(RECORDS SHOWN)
(* ===== verification/State.v ===== *)
(** * Keyed state: the backend interface and the in-memory backend

    [src/state/state.go] (the interfaces) and [src/state/memory.go].

    A Go [ValueState] or [ListState] is a cursor into one namespace of a
    backend: [SetKey] scopes the following calls to a key.  [handle] is that
    cursor; every operation takes the backend and the cursor and returns the
    new backend.  The mutexes and the per-handle cache of the namespace map
    ([vs.data], re-read from the backend at the start of every operation) carry
    no state of their own.

    [StateBackend] is the interface and [StateBackendLaws] is what the
    operators rely on; [Memory] implements it.  The order in which Go iterates
    over a map is unspecified: [MapOrder] is an arbitrary choice of it. *)

From S2P Require Import Prelude.

(** ** The interface *)

(** [ValueState] / [ListState] handle: namespace and current key. *)
Record handle := mkHandle { h_ns : bytes; h_key : bytes }.

#[export] Instance handle_eq_dec : EqDecision handle.
Proof. solve_decision. Defined.

(** [backend.ValueState(name)] / [backend.ListState(name)]: the key is unset. *)
Definition open_ns (name : bytes) : handle := mkHandle name [].

(** [SetKey] *)
Definition SetKey (h : handle) (key : bytes) : handle := mkHandle (h_ns h) key.

Class StateBackend (B : Type) := {
  vs_Get : B → handle → option bytes;
  vs_Set : B → handle → bytes → B;
  vs_Clear : B → handle → B;
  vs_Keys : B → handle → list bytes;
  vs_SnapshotAll : B → handle → gmap bytes bytes;
  vs_RestoreAll : B → handle → gmap bytes bytes → B;
  ls_Append : B → handle → bytes → B;
  ls_GetAll : B → handle → list bytes;
  ls_Clear : B → handle → B;
  ls_Keys : B → handle → list bytes
}.

(** The contract of a backend.  [sb_inv] is its representation invariant. *)
Class StateBackendLaws (B : Type) `{!StateBackend B} := {
  sb_inv : B → Prop;

  vs_Set_inv : ∀ b h v, sb_inv b → sb_inv (vs_Set b h v);
  vs_Clear_inv : ∀ b h, sb_inv b → sb_inv (vs_Clear b h);
  vs_RestoreAll_inv : ∀ b h m, sb_inv b → sb_inv (vs_RestoreAll b h m);
  ls_Append_inv : ∀ b h v, sb_inv b → sb_inv (ls_Append b h v);
  ls_Clear_inv : ∀ b h, sb_inv b → sb_inv (ls_Clear b h);

  vs_Get_Set : ∀ b h v h', sb_inv b →
    vs_Get (vs_Set b h v) h' = if decide (h = h') then Some v else vs_Get b h';
  vs_Get_Clear : ∀ b h h', sb_inv b →
    vs_Get (vs_Clear b h) h' = if decide (h = h') then None else vs_Get b h';
  vs_Get_RestoreAll : ∀ b h m h', sb_inv b →
    vs_Get (vs_RestoreAll b h m) h'
    = if decide (h_ns h = h_ns h') then m !! h_key h' else vs_Get b h';
  vs_Get_Append : ∀ b h v h', sb_inv b → vs_Get (ls_Append b h v) h' = vs_Get b h';
  vs_Get_ls_Clear : ∀ b h h', sb_inv b → vs_Get (ls_Clear b h) h' = vs_Get b h';
  vs_Keys_spec : ∀ b h k, sb_inv b →
    k ∈ vs_Keys b h ↔ is_Some (vs_Get b (SetKey h k));
  vs_Keys_NoDup : ∀ b h, sb_inv b → NoDup (vs_Keys b h);
  vs_SnapshotAll_spec : ∀ b h k, sb_inv b →
    vs_SnapshotAll b h !! k = vs_Get b (SetKey h k);

  ls_GetAll_Append : ∀ b h v h', sb_inv b →
    ls_GetAll (ls_Append b h v) h'
    = if decide (h = h') then ls_GetAll b h' ++ [v] else ls_GetAll b h';
  ls_GetAll_Clear : ∀ b h h', sb_inv b →
    ls_GetAll (ls_Clear b h) h' = if decide (h = h') then [] else ls_GetAll b h';
  ls_GetAll_Set : ∀ b h v h', sb_inv b → ls_GetAll (vs_Set b h v) h' = ls_GetAll b h';
  ls_GetAll_vs_Clear : ∀ b h h', sb_inv b → ls_GetAll (vs_Clear b h) h' = ls_GetAll b h';
  ls_GetAll_RestoreAll : ∀ b h m h', sb_inv b →
    ls_GetAll (vs_RestoreAll b h m) h' = ls_GetAll b h';
  ls_Keys_spec : ∀ b h k, sb_inv b →
    k ∈ ls_Keys b h ↔ ls_GetAll b (SetKey h k) ≠ [];
  ls_Keys_NoDup : ∀ b h, sb_inv b → NoDup (ls_Keys b h)
}.

#[export] Hint Resolve vs_Set_inv vs_Clear_inv vs_RestoreAll_inv ls_Append_inv ls_Clear_inv : weibo.

(** ** Go map iteration *)

(** [for k := range m]: some enumeration of the keys, each once. *)
Class MapOrder := {
  map_order : ∀ {A : Type}, gmap bytes A → list bytes;
  map_order_perm : ∀ {A} (m : gmap bytes A), map_order m ≡ₚ (map_to_list m).*1
}.

#[export] Program Instance map_order_default : MapOrder :=
  {| map_order _ m := (map_to_list m).*1 |}.
Next Obligation. done. Qed.

Lemma elem_of_map_order `{!MapOrder} {A} (m : gmap bytes A) k :
  k ∈ map_order m ↔ is_Some (m !! k).
Proof.
  rewrite map_order_perm, list_elem_of_fmap. split.
  - intros ([k' v] & -> & Hin%elem_of_map_to_list). simpl. eauto.
  - intros [v Hv]. exists (k, v). by rewrite elem_of_map_to_list.
Qed.

Lemma NoDup_map_order `{!MapOrder} {A} (m : gmap bytes A) : NoDup (map_order m).
Proof. rewrite map_order_perm. apply NoDup_fst_map_to_list. Qed.

(** ** The in-memory backend *)

Module Memory.
Section memory.
Context {MO : MapOrder}.

(** [MemoryBackend]: name -> key -> value, and name -> key -> list. *)
Record MemoryBackend := mkMemory {
  value : gmap bytes (gmap bytes bytes);
  list_ : gmap bytes (gmap bytes (list bytes))
}.

Definition NewMemoryBackend : MemoryBackend := mkMemory ∅ ∅.

(** The namespace map; a missing one reads as an empty map, and is created
    by the first write (or by [ValueState] / [ListState]). *)
Definition value_ns (m : MemoryBackend) (name : bytes) : gmap bytes bytes :=
  default ∅ (value m !! name).
Definition list_ns (m : MemoryBackend) (name : bytes) : gmap bytes (list bytes) :=
  default ∅ (list_ m !! name).

Definition set_value_ns (m : MemoryBackend) (name : bytes) (d : gmap bytes bytes) :=
  mkMemory (<[name := d]> (value m)) (list_ m).
Definition set_list_ns (m : MemoryBackend) (name : bytes) (d : gmap bytes (list bytes)) :=
  mkMemory (value m) (<[name := d]> (list_ m)).

(** [memoryValueState.Get] *)
Definition value_Get (m : MemoryBackend) (h : handle) : option bytes :=
  match value m !! h_ns h with
  | None => None
  | Some data => data !! h_key h
  end.

(** [memoryValueState.Set] *)
Definition value_Set (m : MemoryBackend) (h : handle) (v : bytes) : MemoryBackend :=
  let data := match value m !! h_ns h with None => ∅ | Some data => data end in
  set_value_ns m (h_ns h) (<[h_key h := v]> data).

(** [memoryValueState.Clear] *)
Definition value_Clear (m : MemoryBackend) (h : handle) : MemoryBackend :=
  match value m !! h_ns h with
  | None => m
  | Some data => set_value_ns m (h_ns h) (delete (h_key h) data)
  end.

(** [memoryValueState.Keys] *)
Definition value_Keys (m : MemoryBackend) (h : handle) : list bytes :=
  map_order (value_ns m (h_ns h)).

(** [memoryValueState.SnapshotAll]: a copy of the namespace. *)
Definition value_SnapshotAll (m : MemoryBackend) (h : handle) : gmap bytes bytes :=
  match value m !! h_ns h with None => ∅ | Some data => data end.

(** [memoryValueState.RestoreAll]: the namespace is replaced. *)
Definition value_RestoreAll (m : MemoryBackend) (h : handle) (entries : gmap bytes bytes) :=
  set_value_ns m (h_ns h) entries.

(** [memoryListState.Append] *)
Definition list_Append (m : MemoryBackend) (h : handle) (v : bytes) : MemoryBackend :=
  let data := match list_ m !! h_ns h with None => ∅ | Some data => data end in
  set_list_ns m (h_ns h) (<[h_key h := default [] (data !! h_key h) ++ [v]]> data).

(** [memoryListState.GetAll]; nil is the empty list. *)
Definition list_GetAll (m : MemoryBackend) (h : handle) : list bytes :=
  match list_ m !! h_ns h with
  | None => []
  | Some data => default [] (data !! h_key h)
  end.

(** [memoryListState.Clear] *)
Definition list_Clear (m : MemoryBackend) (h : handle) : MemoryBackend :=
  match list_ m !! h_ns h with
  | None => m
  | Some data => set_list_ns m (h_ns h) (delete (h_key h) data)
  end.

(** [memoryListState.Keys] *)
Definition list_Keys (m : MemoryBackend) (h : handle) : list bytes :=
  map_order (list_ns m (h_ns h)).

(** No key is stored with an empty list. *)
Definition inv (m : MemoryBackend) : Prop :=
  ∀ name data k, list_ m !! name = Some data → data !! k ≠ Some [].

Lemma inv_new : inv NewMemoryBackend.
Proof. intros ??? H. simpl in H. by rewrite lookup_empty in H. Qed.

#[global] Instance memory_backend : StateBackend MemoryBackend := {|
  vs_Get := value_Get; vs_Set := value_Set; vs_Clear := value_Clear;
  vs_Keys := value_Keys; vs_SnapshotAll := value_SnapshotAll;
  vs_RestoreAll := value_RestoreAll;
  ls_Append := list_Append; ls_GetAll := list_GetAll; ls_Clear := list_Clear;
  ls_Keys := list_Keys
|}.

(** Every operation in terms of the namespace maps. *)
Lemma value_Get_ns m h : value_Get m h = value_ns m (h_ns h) !! h_key h.
Proof. unfold value_Get, value_ns. destruct (value m !! h_ns h); simpl; [done|]. by rewrite lookup_empty. Qed.
Lemma list_GetAll_ns m h : list_GetAll m h = default [] (list_ns m (h_ns h) !! h_key h).
Proof. unfold list_GetAll, list_ns. destruct (list_ m !! h_ns h); simpl; [done|]. by rewrite lookup_empty. Qed.

Lemma value_ns_set m name d n :
  value_ns (set_value_ns m name d) n = if decide (name = n) then d else value_ns m n.
Proof. unfold value_ns. simpl. rewrite lookup_insert. by case_decide. Qed.
Lemma list_ns_set m name d n :
  list_ns (set_list_ns m name d) n = if decide (name = n) then d else list_ns m n.
Proof. unfold list_ns. simpl. rewrite lookup_insert. by case_decide. Qed.

Lemma value_Set_eq m h v :
  value_Set m h v = set_value_ns m (h_ns h) (<[h_key h := v]> (value_ns m (h_ns h))).
Proof. unfold value_Set, value_ns. by destruct (value m !! h_ns h). Qed.
Lemma list_Append_eq m h v :
  list_Append m h v
  = set_list_ns m (h_ns h) (<[h_key h := list_GetAll m h ++ [v]]> (list_ns m (h_ns h))).
Proof. rewrite list_GetAll_ns. unfold list_Append, list_ns. by destruct (list_ m !! h_ns h). Qed.

Lemma value_ns_Clear m h n :
  value_ns (value_Clear m h) n
  = if decide (h_ns h = n) then delete (h_key h) (value_ns m n) else value_ns m n.
Proof.
  unfold value_Clear. destruct (value m !! h_ns h) as [d|] eqn:E.
  - rewrite value_ns_set. case_decide; [|done]. subst n. unfold value_ns. by rewrite E.
  - case_decide; [|done]. subst n. unfold value_ns. rewrite E. simpl. by rewrite delete_empty.
Qed.
Lemma list_ns_Clear m h n :
  list_ns (list_Clear m h) n
  = if decide (h_ns h = n) then delete (h_key h) (list_ns m n) else list_ns m n.
Proof.
  unfold list_Clear. destruct (list_ m !! h_ns h) as [d|] eqn:E.
  - rewrite list_ns_set. case_decide; [|done]. subst n. unfold list_ns. by rewrite E.
  - case_decide; [|done]. subst n. unfold list_ns. rewrite E. simpl. by rewrite delete_empty.
Qed.

Lemma list_ns_vs_Clear m h n : list_ns (value_Clear m h) n = list_ns m n.
Proof. unfold value_Clear. by destruct (value m !! h_ns h). Qed.
Lemma value_ns_ls_Clear m h n : value_ns (list_Clear m h) n = value_ns m n.
Proof. unfold list_Clear. by destruct (list_ m !! h_ns h). Qed.

Lemma inv_ns m : inv m ↔ ∀ n k, list_ns m n !! k ≠ Some [].
Proof.
  unfold inv, list_ns. split.
  - intros Hi n k. destruct (list_ m !! n) as [d|] eqn:E; simpl; [by eapply Hi|].
    by rewrite lookup_empty.
  - intros Hi n d k E. specialize (Hi n k). by rewrite E in Hi.
Qed.

(** Rewrite everything to namespace maps, then split on the key tests. *)
Ltac mem_simpl :=
  simpl in *; rewrite ?value_Get_ns, ?list_GetAll_ns, ?value_Set_eq, ?list_Append_eq in *;
  unfold value_RestoreAll;
  rewrite ?value_ns_set, ?list_ns_set, ?value_ns_Clear, ?list_ns_Clear,
    ?list_ns_vs_Clear, ?value_ns_ls_Clear.
Ltac mem_split :=
  repeat match goal with h : handle |- _ => destruct h as [? ?] end; simpl in *;
  repeat (case_decide; simplify_eq/=; rewrite ?lookup_insert, ?lookup_delete); try done.

#[global] Instance memory_laws : StateBackendLaws MemoryBackend.
Proof.
  refine {| sb_inv := inv |}.
  - intros b h v Hi. simpl. by rewrite value_Set_eq.
  - intros b h Hi. simpl. apply inv_ns. intros n k. rewrite list_ns_vs_Clear.
    by apply inv_ns.
  - done.
  - intros b h v Hi. simpl. rewrite list_Append_eq. apply inv_ns. intros n k.
    rewrite list_ns_set. case_decide; [|by apply inv_ns].
    rewrite lookup_insert. case_decide; [|by apply inv_ns]. by destruct (list_GetAll b h).
  - intros b h Hi. simpl. apply inv_ns. intros n k. rewrite list_ns_Clear.
    case_decide; [|by apply inv_ns]. rewrite lookup_delete. case_decide; [done|by apply inv_ns].
  - intros b h v h' Hi. mem_simpl. mem_split.
  - intros b h h' Hi. mem_simpl. mem_split.
  - intros b h m h' Hi. mem_simpl. mem_split.
  - intros b h v h' Hi. mem_simpl. done.
  - intros b h h' Hi. mem_simpl. done.
  - intros b h k Hi. mem_simpl. apply elem_of_map_order.
  - intros b h Hi. apply NoDup_map_order.
  - intros b h k Hi. mem_simpl. unfold value_SnapshotAll, value_ns.
    cbn [h_ns h_key SetKey]. by destruct (value b !! h_ns h).
  - intros b h v h' Hi. mem_simpl. mem_split. by rewrite list_GetAll_ns.
  - intros b h h' Hi. mem_simpl. mem_split.
  - intros b h v h' Hi. mem_simpl. done.
  - intros b h h' Hi. mem_simpl. done.
  - intros b h m h' Hi. mem_simpl. done.
  - intros b h k Hi. mem_simpl. unfold list_Keys. rewrite elem_of_map_order.
    rewrite inv_ns in Hi. specialize (Hi (h_ns h) k).
    cbn [h_ns h_key SetKey].
    destruct (list_ns b (h_ns h) !! k) as [[|]|]; simpl; [done|by split|].
    split; [by intros [? ?]|done].
  - intros b h Hi. apply NoDup_map_order.
Defined.
End memory.
End Memory.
(End RECORDS SHOWN)
#### HOW TO COMPLETE THIS TASK:
Both end lines included, restate word for word the lines above from the line with "A Go [ValueState]" to the line with "no state of their own.", and nothing else.

#### ANSWER:
    A Go [ValueState] or [ListState] is a cursor into one namespace of a
    backend: [SetKey] scopes the following calls to a key.  [handle] is that
    cursor; every operation takes the backend and the cursor and returns the
    new backend.  The mutexes and the per-handle cache of the namespace map
    ([vs.data], re-read from the backend at the start of every operation) carry
    no state of their own.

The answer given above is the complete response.